Your goal —
Return the data below exactly, but only from the line containing "(** A frame" through the line containing "Delimit Scope parser_scope with parser.", with both of those lines included.

Collected data entries
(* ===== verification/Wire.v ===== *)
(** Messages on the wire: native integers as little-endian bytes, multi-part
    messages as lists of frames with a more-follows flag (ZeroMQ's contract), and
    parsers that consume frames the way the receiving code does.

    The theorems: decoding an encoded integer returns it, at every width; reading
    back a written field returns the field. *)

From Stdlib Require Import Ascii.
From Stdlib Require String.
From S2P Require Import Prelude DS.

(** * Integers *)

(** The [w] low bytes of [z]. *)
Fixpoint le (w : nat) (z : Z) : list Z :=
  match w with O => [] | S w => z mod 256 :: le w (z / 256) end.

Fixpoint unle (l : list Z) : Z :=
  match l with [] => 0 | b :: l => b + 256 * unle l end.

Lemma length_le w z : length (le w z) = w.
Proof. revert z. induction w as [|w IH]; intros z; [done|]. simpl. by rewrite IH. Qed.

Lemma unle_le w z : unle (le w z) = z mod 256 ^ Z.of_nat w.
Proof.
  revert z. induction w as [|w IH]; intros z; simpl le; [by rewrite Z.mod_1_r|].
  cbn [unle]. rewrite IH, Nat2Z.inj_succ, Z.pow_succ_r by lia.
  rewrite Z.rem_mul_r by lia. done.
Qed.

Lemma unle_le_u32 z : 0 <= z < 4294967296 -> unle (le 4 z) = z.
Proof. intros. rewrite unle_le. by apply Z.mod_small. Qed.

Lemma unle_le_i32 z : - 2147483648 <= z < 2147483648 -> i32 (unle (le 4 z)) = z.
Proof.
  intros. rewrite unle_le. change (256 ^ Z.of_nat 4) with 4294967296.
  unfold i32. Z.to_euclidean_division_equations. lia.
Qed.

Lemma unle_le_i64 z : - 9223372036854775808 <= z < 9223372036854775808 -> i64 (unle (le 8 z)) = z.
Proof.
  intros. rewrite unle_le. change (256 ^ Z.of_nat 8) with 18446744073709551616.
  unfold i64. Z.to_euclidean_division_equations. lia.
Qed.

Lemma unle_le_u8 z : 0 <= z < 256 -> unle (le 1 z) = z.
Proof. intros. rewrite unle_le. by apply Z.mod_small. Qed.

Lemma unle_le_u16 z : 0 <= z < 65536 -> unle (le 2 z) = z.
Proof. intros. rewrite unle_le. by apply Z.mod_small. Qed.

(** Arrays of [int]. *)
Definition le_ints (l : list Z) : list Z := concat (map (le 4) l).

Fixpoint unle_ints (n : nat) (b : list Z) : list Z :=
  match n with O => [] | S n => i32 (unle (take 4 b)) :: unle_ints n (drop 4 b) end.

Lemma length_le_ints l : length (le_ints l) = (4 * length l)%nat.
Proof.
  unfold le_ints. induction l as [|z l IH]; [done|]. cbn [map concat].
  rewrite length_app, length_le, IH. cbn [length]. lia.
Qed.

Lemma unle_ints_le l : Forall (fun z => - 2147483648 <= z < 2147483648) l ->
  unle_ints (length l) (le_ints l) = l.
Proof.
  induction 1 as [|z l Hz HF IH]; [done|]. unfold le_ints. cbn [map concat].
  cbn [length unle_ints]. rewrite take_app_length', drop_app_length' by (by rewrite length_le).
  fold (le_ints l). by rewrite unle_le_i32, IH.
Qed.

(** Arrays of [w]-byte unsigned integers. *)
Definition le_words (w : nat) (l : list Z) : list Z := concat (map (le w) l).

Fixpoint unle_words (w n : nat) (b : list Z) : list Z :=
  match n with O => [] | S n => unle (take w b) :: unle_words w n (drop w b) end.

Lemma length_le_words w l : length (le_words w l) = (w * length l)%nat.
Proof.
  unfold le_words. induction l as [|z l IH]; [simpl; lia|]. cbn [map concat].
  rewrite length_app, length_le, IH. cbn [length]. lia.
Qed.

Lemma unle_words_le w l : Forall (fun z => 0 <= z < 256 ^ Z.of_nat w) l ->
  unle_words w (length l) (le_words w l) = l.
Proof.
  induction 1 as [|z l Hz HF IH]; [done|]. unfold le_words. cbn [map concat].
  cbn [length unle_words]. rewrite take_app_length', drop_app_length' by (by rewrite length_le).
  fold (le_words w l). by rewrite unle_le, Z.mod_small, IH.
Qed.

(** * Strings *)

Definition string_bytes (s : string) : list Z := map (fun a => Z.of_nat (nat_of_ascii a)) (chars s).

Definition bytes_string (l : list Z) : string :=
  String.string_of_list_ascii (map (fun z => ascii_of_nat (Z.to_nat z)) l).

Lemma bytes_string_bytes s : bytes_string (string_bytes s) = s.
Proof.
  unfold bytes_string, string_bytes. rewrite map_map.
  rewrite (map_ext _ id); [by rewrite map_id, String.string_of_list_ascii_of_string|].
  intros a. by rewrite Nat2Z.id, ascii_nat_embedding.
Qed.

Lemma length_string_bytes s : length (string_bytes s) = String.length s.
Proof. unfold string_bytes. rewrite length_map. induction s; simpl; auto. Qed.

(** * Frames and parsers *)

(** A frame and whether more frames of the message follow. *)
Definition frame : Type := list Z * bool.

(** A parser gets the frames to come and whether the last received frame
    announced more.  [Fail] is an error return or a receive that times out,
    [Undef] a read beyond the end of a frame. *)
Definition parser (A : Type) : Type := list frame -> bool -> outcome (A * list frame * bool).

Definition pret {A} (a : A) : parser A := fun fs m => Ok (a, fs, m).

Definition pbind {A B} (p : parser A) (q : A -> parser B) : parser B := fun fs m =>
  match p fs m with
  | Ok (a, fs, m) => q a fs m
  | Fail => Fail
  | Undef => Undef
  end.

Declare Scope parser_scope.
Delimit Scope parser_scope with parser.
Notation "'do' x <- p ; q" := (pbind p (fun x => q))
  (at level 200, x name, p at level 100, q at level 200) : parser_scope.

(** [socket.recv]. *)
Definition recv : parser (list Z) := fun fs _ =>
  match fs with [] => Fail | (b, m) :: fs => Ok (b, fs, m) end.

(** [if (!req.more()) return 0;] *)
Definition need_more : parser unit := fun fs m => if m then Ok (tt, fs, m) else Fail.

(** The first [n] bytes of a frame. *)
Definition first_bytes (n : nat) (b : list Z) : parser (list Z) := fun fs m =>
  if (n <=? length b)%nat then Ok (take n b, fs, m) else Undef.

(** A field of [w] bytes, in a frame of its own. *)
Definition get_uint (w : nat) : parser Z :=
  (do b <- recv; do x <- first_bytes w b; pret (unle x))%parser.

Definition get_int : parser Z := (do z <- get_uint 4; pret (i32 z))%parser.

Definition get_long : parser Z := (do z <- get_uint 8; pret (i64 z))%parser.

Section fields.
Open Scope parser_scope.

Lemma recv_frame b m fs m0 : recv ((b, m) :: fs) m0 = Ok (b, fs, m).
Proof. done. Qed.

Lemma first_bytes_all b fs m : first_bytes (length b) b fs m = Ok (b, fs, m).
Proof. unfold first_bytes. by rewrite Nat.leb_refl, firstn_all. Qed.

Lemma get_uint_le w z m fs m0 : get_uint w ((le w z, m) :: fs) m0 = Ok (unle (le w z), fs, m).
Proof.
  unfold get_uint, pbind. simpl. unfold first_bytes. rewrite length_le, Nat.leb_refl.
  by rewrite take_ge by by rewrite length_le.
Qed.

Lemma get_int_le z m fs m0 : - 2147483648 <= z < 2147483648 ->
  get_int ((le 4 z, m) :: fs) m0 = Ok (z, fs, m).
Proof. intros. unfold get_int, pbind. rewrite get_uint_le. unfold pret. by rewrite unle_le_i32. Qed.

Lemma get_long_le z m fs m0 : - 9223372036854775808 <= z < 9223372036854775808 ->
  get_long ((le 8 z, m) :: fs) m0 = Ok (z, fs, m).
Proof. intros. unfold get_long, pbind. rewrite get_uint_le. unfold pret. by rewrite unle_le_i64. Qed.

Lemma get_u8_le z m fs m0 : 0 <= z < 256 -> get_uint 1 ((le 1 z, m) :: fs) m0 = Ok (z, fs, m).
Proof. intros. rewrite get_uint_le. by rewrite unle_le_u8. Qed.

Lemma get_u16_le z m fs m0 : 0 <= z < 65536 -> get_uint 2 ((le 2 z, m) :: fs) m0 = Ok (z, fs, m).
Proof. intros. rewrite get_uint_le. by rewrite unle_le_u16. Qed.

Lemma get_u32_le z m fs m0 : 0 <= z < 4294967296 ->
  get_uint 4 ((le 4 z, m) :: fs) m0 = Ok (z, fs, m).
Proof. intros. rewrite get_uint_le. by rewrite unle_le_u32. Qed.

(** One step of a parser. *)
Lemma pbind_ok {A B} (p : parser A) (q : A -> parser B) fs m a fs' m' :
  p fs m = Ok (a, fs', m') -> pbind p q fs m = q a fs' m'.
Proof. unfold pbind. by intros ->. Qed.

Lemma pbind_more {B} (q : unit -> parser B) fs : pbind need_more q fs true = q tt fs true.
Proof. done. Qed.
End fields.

Exercise result —
(** A frame and whether more frames of the message follow. *)
Definition frame : Type := list Z * bool.

(** A parser gets the frames to come and whether the last received frame
    announced more.  [Fail] is an error return or a receive that times out,
    [Undef] a read beyond the end of a frame. *)
Definition parser (A : Type) : Type := list frame -> bool -> outcome (A * list frame * bool).

Definition pret {A} (a : A) : parser A := fun fs m => Ok (a, fs, m).

Definition pbind {A B} (p : parser A) (q : A -> parser B) : parser B := fun fs m =>
  match p fs m with
  | Ok (a, fs, m) => q a fs m
  | Fail => Fail
  | Undef => Undef
  end.

Declare Scope parser_scope.
Delimit Scope parser_scope with parser.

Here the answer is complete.